[Assigned task] Transcribe, verbatim, every line from the start of the entries through the line that contains "y Hij Hi Hj."; include both boundary lines and omit all others.

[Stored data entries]
(** Exchanging two cells permutes the array. *)
Lemma insert_swap_perm l i j x y :
  l !! i = Some x → l !! j = Some y → <[j:=x]> (<[i:=y]> l) ≡ₚ l.
Proof.
  intros Hi Hj. destruct (decide (i = j)) as [->|Hne].
  { simplify_eq. by rewrite (list_insert_id l j x Hi), (list_insert_id l j x Hi). }
  assert (∀ i j x y, (i < j)%nat → l !! i = Some x → l !! j = Some y →
    <[j:=x]> (<[i:=y]> l) ≡ₚ l) as Hlt.
  { clear. intros i j x y Hij Hi Hj.
    assert (Hlj : (j < length l)%nat) by (eapply lookup_lt_Some; exact Hj).
    rewrite <- (take_drop_middle _ _ _ Hj) at 2.
    rewrite (insert_take_drop _ j) by (rewrite length_insert; lia).
    rewrite (drop_insert_lt) by lia.
    assert (Hi' : take j l !! i = Some x) by (rewrite lookup_take_lt by lia; done).
    assert (take j (<[i:=y]> l) = <[i:=y]> (take j l)) as ->
      by (rewrite take_insert_lt by lia; done).
    rewrite <- (take_drop_middle _ _ _ Hi') at 2.
    rewrite (insert_take_drop _ i) by (eapply lookup_lt_Some; exact Hi').
    rewrite <- !app_assoc, <- !app_comm_cons. f_equiv.
    rewrite <- !Permutation_middle. apply perm_swap. }
  destruct (decide (i < j)%nat); [by apply Hlt|].
  rewrite list_insert_insert_ne by done. apply Hlt; [lia|done..].
Qed.
End arrays.

(** ** Blocks of memory

    An access outside of the block is stuck. *)

(** [memcpy (buf + i, d, length d)]. *)
Definition memcpy_at (i : nat) (d buf : bytes) : option bytes :=
  if (i + length d <=? length buf)%nat
  then Some (take i buf ++ d ++ drop (i + length d) buf) else None.

(** Reading [n] bytes at [buf + i]. *)
Definition mread (i n : nat) (buf : bytes) : option bytes :=
  if (i + n <=? length buf)%nat then Some (take n (drop i buf)) else None.

Lemma memcpy_at_ok i d buf :
  (i + length d <= length buf)%nat →
  memcpy_at i d buf = Some (take i buf ++ d ++ drop (i + length d) buf).
Proof. intros. unfold memcpy_at. by rewrite (proj2 (Nat.leb_le _ _)). Qed.

Lemma mread_ok i n buf : (i + n <= length buf)%nat → mread i n buf = Some (take n (drop i buf)).
Proof. intros. unfold mread. by rewrite (proj2 (Nat.leb_le _ _)). Qed.

Lemma length_memcpy i (d buf : bytes) :
  (i + length d <= length buf)%nat →
  length (take i buf ++ d ++ drop (i + length d) buf) = length buf.
Proof. intros. rewrite !length_app, length_take, length_drop. lia. Qed.

Lemma memcpy_at_length i d buf buf' : memcpy_at i d buf = Some buf' → length buf' = length buf.
Proof.
  unfold memcpy_at. destruct (i + length d <=? length buf)%nat eqn:E; [|done]. intros [= <-].
  apply Nat.leb_le in E. by apply length_memcpy.
Qed.

(** ** Lists of lists *)

Lemma join_insert {A} (hs : list (list A)) i l l' : hs !! i = Some l → mjoin (<[i := l']> hs) ++ l ≡ₚ mjoin hs ++ l'.
Proof.
  revert i. induction hs as [|h hs IH]; intros [|i] Hi; [done..| |].
  - injection Hi as ->. cbn. rewrite <- !app_assoc, (Permutation_app_comm l' _), (Permutation_app_comm l _), <- !app_assoc.
    apply Permutation_app_head, Permutation_app_comm.
  - cbn. rewrite <- !app_assoc. apply Permutation_app_head. by apply IH.
Qed.

Lemma join_snoc {A} (hs : list (list A)) i l x : hs !! i = Some l → mjoin (<[i := l ++ [x]]> hs) ≡ₚ x :: mjoin hs.
Proof.
  intros Hi. apply (Permutation_app_inv_r l). rewrite (join_insert hs i l (l ++ [x]) Hi). cbn.
  rewrite app_assoc. symmetry. apply Permutation_cons_append.
Qed.
(* ===== verification/TimeVal.v ===== *)
(** * struct timeval and the monotonic clock

    The macros of include/event2/util.h on [struct timeval]
    ([evutil_timeradd], [evutil_timersub], [evutil_timercmp], ...), the
    conversion to milliseconds and the clock ratchet of evutil_time.c.

    [time_t] and [suseconds_t] are signed 64-bit numbers here; the sums and
    differences wrap around, and the lemmas on them say for which times they do
    not (beyond those the behaviour is undefined in C). *)

From S2P Require Import Prelude.

Record timeval := mk_timeval { tv_sec : Z; tv_usec : Z }.

#[export] Instance timeval_eq_dec : EqDecision timeval.
Proof. solve_decision. Defined.

#[export] Instance timeval_inhabited : Inhabited timeval := populate (mk_timeval 0 0).

(** ** Operations *)

Definition evutil_timeradd (t u : timeval) : timeval :=
  let s := i64 (tv_sec t + tv_sec u) in
  let us := i64 (tv_usec t + tv_usec u) in
  if 1000000 <=? us then mk_timeval (i64 (s + 1)) (i64 (us - 1000000)) else mk_timeval s us.

Definition evutil_timersub (t u : timeval) : timeval :=
  let s := i64 (tv_sec t - tv_sec u) in
  let us := i64 (tv_usec t - tv_usec u) in
  if us <? 0 then mk_timeval (i64 (s - 1)) (i64 (us + 1000000)) else mk_timeval s us.

Definition evutil_timerclear : timeval := mk_timeval 0 0.

Definition evutil_timerisset (t : timeval) : bool :=
  negb (tv_sec t =? 0) || negb (tv_usec t =? 0).

(** [evutil_timercmp(tvp, uvp, cmp)], the comparison being an argument. *)
Definition evutil_timercmp (t u : timeval) (cmp : Z → Z → bool) : bool :=
  if tv_sec t =? tv_sec u then cmp (tv_usec t) (tv_usec u)
  else cmp (tv_sec t) (tv_sec u).

Definition MAX_SECONDS_IN_MSEC_LONG : Z := (LONG_MAX - 999) ÷ 1000.

Definition evutil_tv_to_msec_ (tv : timeval) : Z :=
  if (1000000 <? tv_usec tv) || (MAX_SECONDS_IN_MSEC_LONG <? tv_sec tv) then -1
  else tv_sec tv * 1000 + (tv_usec tv + 999) ÷ 1000.

(** [struct evutil_monotonic_timer], the two fields the ratchet uses and the
    POSIX clock id. *)
Record evutil_monotonic_timer := mk_timer {
  monotonic_clock : Z;
  adjust_monotonic_clock : timeval;
  last_time : timeval
}.

Definition adjust_monotonic_time (base : evutil_monotonic_timer) (tv : timeval)
    : evutil_monotonic_timer * timeval :=
  let tv1 := evutil_timeradd tv (adjust_monotonic_clock base) in
  if evutil_timercmp tv1 (last_time base) Z.ltb then
    let adjust := evutil_timersub (last_time base) tv1 in
    let adj := evutil_timeradd adjust (adjust_monotonic_clock base) in
    let tv2 := last_time base in
    (mk_timer (monotonic_clock base) adj tv2, tv2)
  else (mk_timer (monotonic_clock base) (adjust_monotonic_clock base) tv1, tv1).

(** [evutil_gettime_monotonic_] (POSIX version).  [gettimeofday] and
    [clock_gettime] are the system's clocks: [None] is a failure;
    [clock_gettime] returns seconds and nanoseconds. *)
Definition evutil_gettime_monotonic_ (gettimeofday : option timeval)
    (clock_gettime : Z → option (Z * Z)) (base : evutil_monotonic_timer)
    : option (evutil_monotonic_timer * timeval) :=
  if monotonic_clock base <? 0 then
    tp ← gettimeofday; Some (adjust_monotonic_time base tp)
  else
    '(sec, nsec) ← clock_gettime (monotonic_clock base);
    Some (base, mk_timeval sec (nsec ÷ 1000)).

(** ** Normal timevals and their order *)

(** A normalised timeval denotes a number of microseconds. *)
Definition tv_norm (t : timeval) : Prop := 0 <= tv_usec t < 1000000.
Definition tv_us (t : timeval) : Z := tv_sec t * 1000000 + tv_usec t.

Definition tv_lt (t u : timeval) : Prop :=
  tv_sec t < tv_sec u ∨ (tv_sec t = tv_sec u ∧ tv_usec t < tv_usec u).
Definition tv_le (t u : timeval) : Prop :=
  tv_sec t < tv_sec u ∨ (tv_sec t = tv_sec u ∧ tv_usec t <= tv_usec u).

Ltac tv_solve :=
  repeat match goal with
  | t : timeval |- _ => destruct t
  end;
  unfold tv_lt, tv_le, tv_norm, tv_us, evutil_timercmp, evutil_timerclear in *; simpl in *;
  repeat (case_match; simpl in * ); try lia.

Lemma timercmp_lt t u : evutil_timercmp t u Z.ltb = true ↔ tv_lt t u.
Proof. tv_solve. Qed.
Lemma timercmp_gt t u : evutil_timercmp t u Z.gtb = true ↔ tv_lt u t.
Proof. tv_solve. Qed.
Lemma timercmp_le t u : evutil_timercmp t u Z.leb = true ↔ tv_le t u.
Proof. tv_solve. Qed.
Lemma timercmp_ge t u : evutil_timercmp t u Z.geb = true ↔ tv_le u t.
Proof. tv_solve. Qed.

Lemma tv_not_lt t u : ¬ tv_lt t u ↔ tv_le u t.
Proof. tv_solve. Qed.
Lemma tv_not_le t u : ¬ tv_le t u ↔ tv_lt u t.
Proof. tv_solve. Qed.
Lemma tv_lt_le t u : tv_lt t u → tv_le t u.
Proof. tv_solve. Qed.
Lemma tv_le_lt_trans t u v : tv_le t u → tv_lt u v → tv_lt t v.
Proof. tv_solve. Qed.
Lemma tv_lt_le_trans t u v : tv_lt t u → tv_le u v → tv_lt t v.
Proof. tv_solve. Qed.
#[export] Instance tv_le_refl : Reflexive tv_le.
Proof. intros t. tv_solve. Qed.
#[export] Instance tv_le_trans : Transitive tv_le.
Proof. intros t u v. tv_solve. Qed.
#[export] Instance tv_le_total : Total tv_le.
Proof. intros t u. tv_solve. Qed.
#[export] Instance tv_le_dec t u : Decision (tv_le t u).
Proof. unfold tv_le. apply _. Defined.
#[export] Instance tv_lt_dec t u : Decision (tv_lt t u).
Proof. unfold tv_lt. apply _. Defined.

#[export] Hint Resolve tv_lt_le tv_le_lt_trans tv_lt_le_trans : ev.

Lemma tv_lt_us t u : tv_norm t → tv_norm u → tv_lt t u ↔ tv_us t < tv_us u.
Proof. intros; tv_solve. Qed.
Lemma tv_le_us t u : tv_norm t → tv_norm u → tv_le t u ↔ tv_us t <= tv_us u.
Proof. intros; tv_solve. Qed.

(** Addition and subtraction are addition and subtraction of microseconds when the
    seconds fit, and keep timevals normalised. *)
Definition add_fits (t u : timeval) : Prop := -2 ^ 63 <= tv_sec t + tv_sec u < 2 ^ 63 - 1.
Definition sub_fits (t u : timeval) : Prop := -2 ^ 63 < tv_sec t - tv_sec u < 2 ^ 63.
Lemma i64_id x : -2 ^ 63 <= x < 2 ^ 63 → i64 x = x.
Proof. intros. unfold swrap. rewrite Z.mod_small; lia. Qed.
Lemma timeradd_eq t u : tv_norm t → tv_norm u → add_fits t u →
  evutil_timeradd t u = if 1000000 <=? tv_usec t + tv_usec u
    then mk_timeval (tv_sec t + tv_sec u + 1) (tv_usec t + tv_usec u - 1000000)
    else mk_timeval (tv_sec t + tv_sec u) (tv_usec t + tv_usec u).
Proof. unfold tv_norm, add_fits, evutil_timeradd. intros. by rewrite !i64_id by (rewrite ?i64_id; lia). Qed.
Lemma timersub_eq t u : tv_norm t → tv_norm u → sub_fits t u →
  evutil_timersub t u = if tv_usec t - tv_usec u <? 0
    then mk_timeval (tv_sec t - tv_sec u - 1) (tv_usec t - tv_usec u + 1000000)
    else mk_timeval (tv_sec t - tv_sec u) (tv_usec t - tv_usec u).
Proof. unfold tv_norm, sub_fits, evutil_timersub. intros. by rewrite !i64_id by (rewrite ?i64_id; lia). Qed.
Lemma timeradd_us t u : tv_norm t → tv_norm u → add_fits t u → tv_us (evutil_timeradd t u) = tv_us t + tv_us u.
Proof. intros. rewrite timeradd_eq by done. tv_solve. Qed.
Lemma timersub_us t u : tv_norm t → tv_norm u → sub_fits t u → tv_us (evutil_timersub t u) = tv_us t - tv_us u.
Proof. intros. rewrite timersub_eq by done. tv_solve. Qed.
Lemma timeradd_norm t u : tv_norm t → tv_norm u → tv_norm (evutil_timeradd t u).
Proof.
  unfold tv_norm, evutil_timeradd. intros. rewrite (i64_id (tv_usec t + tv_usec u)) by lia.
  destruct (Z.leb_spec 1000000 (tv_usec t + tv_usec u)); cbn [tv_usec]; rewrite ?i64_id; lia.
Qed.
Lemma timersub_norm t u : tv_norm t → tv_norm u → tv_norm (evutil_timersub t u).
Proof.
  unfold tv_norm, evutil_timersub. intros. rewrite (i64_id (tv_usec t - tv_usec u)) by lia.
  destruct (Z.ltb_spec (tv_usec t - tv_usec u) 0); cbn [tv_usec]; rewrite ?i64_id; lia.
Qed.
Lemma tv_us_inj t u : tv_norm t → tv_norm u → tv_us t = tv_us u → t = u.
Proof.
  destruct t as [s a], u as [s' a']. unfold tv_norm, tv_us; simpl. intros ???.
  f_equal; lia.
Qed.

#[export] Hint Resolve timeradd_norm timersub_norm : ev.

(** The times reported for a sequence of readings of the wall clock. *)
Fixpoint clock_times (base : evutil_monotonic_timer) (readings : list timeval) : list timeval :=
  match readings with
  | [] => []
  | tv :: readings =>
    let '(base, t) := adjust_monotonic_time base tv in t :: clock_times base readings
  end.

(** Times of a wall clock: normalised and within 2^60 seconds. *)
Definition tv_sane (t : timeval) : Prop := tv_norm t ∧ -2 ^ 60 <= tv_sec t <= 2 ^ 60.

Lemma adjust_monotonic_time_le base tv : let '(base', t) := adjust_monotonic_time base tv in
  tv_le (last_time base) t ∧ last_time base' = t.
Proof.
  unfold adjust_monotonic_time. destruct (evutil_timercmp _ _ Z.ltb) eqn:Hc; [done|]. split; [|done].
  apply tv_not_lt. rewrite <- timercmp_lt, Hc. done.
Qed.

Lemma adjust_monotonic_time_offset base tv : tv_sane tv → tv_sane (adjust_monotonic_clock base) → tv_sane (last_time base) →
  let '(base', t) := adjust_monotonic_time base tv in tv_us t = tv_us tv + tv_us (adjust_monotonic_clock base').
Proof.
  intros [N1 F1] [N2 F2] [N3 F3]. unfold adjust_monotonic_time.
  pose proof (timeradd_norm _ _ N1 N2) as N4. assert (A1 : add_fits tv (adjust_monotonic_clock base)) by (unfold add_fits; lia).
  pose proof (timeradd_us _ _ N1 N2 A1) as U1. set (t1 := evutil_timeradd tv (adjust_monotonic_clock base)) in *.
  assert (F4 : -2 ^ 61 <= tv_sec t1 <= 2 ^ 61 + 1) by (unfold tv_us, tv_norm in *; lia).
  destruct (evutil_timercmp _ _ Z.ltb); cbn [adjust_monotonic_clock]; [|done].
  assert (A2 : sub_fits (last_time base) t1) by (unfold sub_fits; lia). pose proof (timersub_norm _ _ N3 N4) as N5.
  pose proof (timersub_us _ _ N3 N4 A2) as U2. set (d := evutil_timersub (last_time base) t1) in *.
  assert (A3 : add_fits d (adjust_monotonic_clock base)) by (unfold add_fits, tv_us, tv_norm in *; lia).
  rewrite timeradd_us by done. lia.
Qed.

(** The monotonic clock built on [gettimeofday] never runs backwards: over
    any sequence of readings of the wall clock, which may jump in either
    direction, the times reported are non-decreasing; and it does not stall: the
    offset kept after a reading is the difference between the time reported and
    the wall clock, so that the next reading advances with the wall clock. *)
Theorem monotonic_clock_never_backwards base readings :
  StronglySorted tv_le (last_time base :: clock_times base readings) ∧
  ∀ tv, tv_sane tv → tv_sane (adjust_monotonic_clock base) → tv_sane (last_time base) →
    let '(base', t) := adjust_monotonic_time base tv in
    tv_us t = tv_us tv + tv_us (adjust_monotonic_clock base').
Proof.
  split; [|intros; by apply adjust_monotonic_time_offset].
  revert base. induction readings as [|tv readings IH]; intros base; simpl; [repeat constructor|].
  pose proof (adjust_monotonic_time_le base tv) as Hle. destruct (adjust_monotonic_time base tv) as [base' t].
  destruct Hle as [Hle Hlast]. specialize (IH base'). rewrite Hlast in IH. constructor; [done|].
  constructor; [done|]. apply StronglySorted_inv in IH as [_ IH].
  eapply Forall_impl; [exact IH|]. intros u Hu. by transitivity t.
Qed.
(** [evutil_ascii_strcasecmp] is 0 exactly for strings that differ in case only,
    and exchanging its arguments exchanges the sign. *)
Lemma strcasecmp_zero s1 s2 :
  c_string s1 → c_string s2 → evutil_ascii_strcasecmp s1 s2 = 0 ↔ same_name s1 s2.
Proof.
  intros H1. revert s2. induction H1 as [|c s1 Hc H1 IH]; intros s2 H2; destruct H2 as [|d s2 Hd H2].
  - done.
  - cbn [evutil_ascii_strcasecmp]. rewrite three_way.
    change (schar (EVUTIL_TOLOWER_ (char_at (d :: s2) 0))) with (lower_char d).
    change (schar (EVUTIL_TOLOWER_ (char_at [] 0))) with 0.
    assert (lower_char d ≠ 0) by (intros E; apply lower_char_zero in E; unfold is_byte in *; lia).
    rewrite decide_False by congruence. unfold same_name. destruct (0 <? lower_char d); split; done.
  - cbn [evutil_ascii_strcasecmp]. rewrite three_way.
    change (schar (EVUTIL_TOLOWER_ (char_at (c :: s1) 0))) with (lower_char c).
    change (schar (EVUTIL_TOLOWER_ (char_at [] 0))) with 0.
    assert (lower_char c ≠ 0) by (intros E; apply lower_char_zero in E; unfold is_byte in *; lia).
    rewrite decide_False by congruence. unfold same_name. destruct (lower_char c <? 0); split; done.
  - cbn [evutil_ascii_strcasecmp]. rewrite three_way.
    change (schar (EVUTIL_TOLOWER_ (char_at (c :: s1) 0))) with (lower_char c).
    change (schar (EVUTIL_TOLOWER_ (char_at (d :: s2) 0))) with (lower_char d).
    assert (lower_char c ≠ 0) as Hnz by (intros E; apply lower_char_zero in E; unfold is_byte in *; lia).
    rewrite (proj2 (Z.eqb_neq _ _) Hnz). unfold same_name. cbn [fmap list_fmap]. fold (same_name s1 s2).
    destruct (decide (lower_char c = lower_char d)) as [E|E].
    + rewrite (IH s2 H2). apply lower_char_inj in E; [|unfold is_byte; lia..]. unfold same_name. rewrite E.
      split; [by intros ->|by intros [=]].
    + split; [destruct (lower_char c <? lower_char d); done|]. intros [= E' _]. unfold lower_char in E. congruence.
Qed.

Lemma strcasecmp_antisym s1 s2 :
  c_string s1 → c_string s2 → evutil_ascii_strcasecmp s2 s1 = - evutil_ascii_strcasecmp s1 s2.
Proof.
  intros H1. revert s2. induction H1 as [|c s1 Hc H1 IH]; intros s2 H2; destruct H2 as [|d s2 Hd H2];
    cbn [evutil_ascii_strcasecmp]; rewrite ?three_way; try done.
  all: repeat match goal with |- context [schar ?e] => let x := fresh "x" in set (x := schar e) end.
  all: repeat match goal with |- context [decide ?P] => destruct (decide P) end; try congruence.
  all: repeat match goal with |- context [?a <? ?b] => destruct (Z.ltb_spec a b) end; try lia.
  all: repeat match goal with |- context [?a =? ?b] => destruct (Z.eqb_spec a b) end; try lia.
  by apply IH.
Qed.

(** Trimming removes exactly the blanks at the end. *)
Lemma rtrim_snoc s c : evutil_rtrim_lws_ (Some (s ++ [c])) = if is_lws c then evutil_rtrim_lws_ (Some s) else Some (s ++ [c]).
Proof.
  assert (∃ x l, s ++ [c] = x :: l) as (x & l & E) by (destruct s; cbn; eauto).
  unfold evutil_rtrim_lws_ at 1. rewrite E. cbn [length]. rewrite <- E.
  assert (length l = length s) as Hl.
  { apply (f_equal length) in E. rewrite length_app in E. cbn in E. lia. }
  replace (S (length l) - 1)%nat with (length s) by lia.
  assert (char_at (s ++ [c]) (length s) = c) as Hc.
  { unfold char_at. rewrite lookup_app_r, Nat.sub_diag by lia. done. }
  assert (take (length s) (s ++ [c]) = s) as Ht by (rewrite take_app_le, take_ge by lia; done).
  destruct (length s) as [|k] eqn:Hk; cbn [rtrim_loop]; rewrite Hc; destruct (is_lws c); try done; rewrite Ht.
  - by destruct s.
  - destruct s as [|y s]; [done|]. unfold evutil_rtrim_lws_. cbn [length] in *. by replace (S (length s) - 1)%nat with k by lia.
Qed.

(** [evutil_rtrim_lws_] keeps a prefix that does not end in a blank and cuts off
    blanks only. *)
Lemma rtrim_correct s : ∃ t u, evutil_rtrim_lws_ (Some s) = Some t ∧ s = t ++ u ∧ Forall (λ c, is_lws c = true) u ∧
  (∀ t' c, t = t' ++ [c] → is_lws c = false).
Proof.
  induction s as [|c s IH] using rev_ind.
  - exists [], []. split_and!; [done..|]. by intros [] ?.
  - rewrite rtrim_snoc. destruct (is_lws c) eqn:Hc.
    + destruct IH as (t & u & -> & -> & Hu & Ht). exists t, (u ++ [c]). split_and!; [done|by rewrite app_assoc| |done].
      apply Forall_app. split; [done|]. by repeat constructor.
    + exists (s ++ [c]), []. split_and!; [done|by rewrite app_nil_r|constructor|].
      intros t' c' [_ [= <-]]%app_inj_2; done.
Qed.

Lemma strlcpy_loop_take n src : fst (strlcpy_loop n src) = take n src.
Proof.
  revert src. induction n as [|n IH]; intros [|c src]; try done. cbn.
  specialize (IH src). destruct (strlcpy_loop n src). cbn in *. by rewrite IH.
Qed.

[Problem solution]
(** Exchanging two cells permutes the array. *)
Lemma insert_swap_perm l i j x y :
  l !! i = Some x → l !! j = Some y → <[j:=x]> (<[i:=y]> l) ≡ₚ l.
Proof.
  intros Hi Hj. destruct (decide (i = j)) as [->|Hne].
  { simplify_eq. by rewrite (list_insert_id l j x Hi), (list_insert_id l j x Hi). }
  assert (∀ i j x y, (i < j)%nat → l !! i = Some x → l !! j = Some y →
    <[j:=x]> (<[i:=y]> l) ≡ₚ l) as Hlt.
  { clear. intros i j x y Hij Hi Hj.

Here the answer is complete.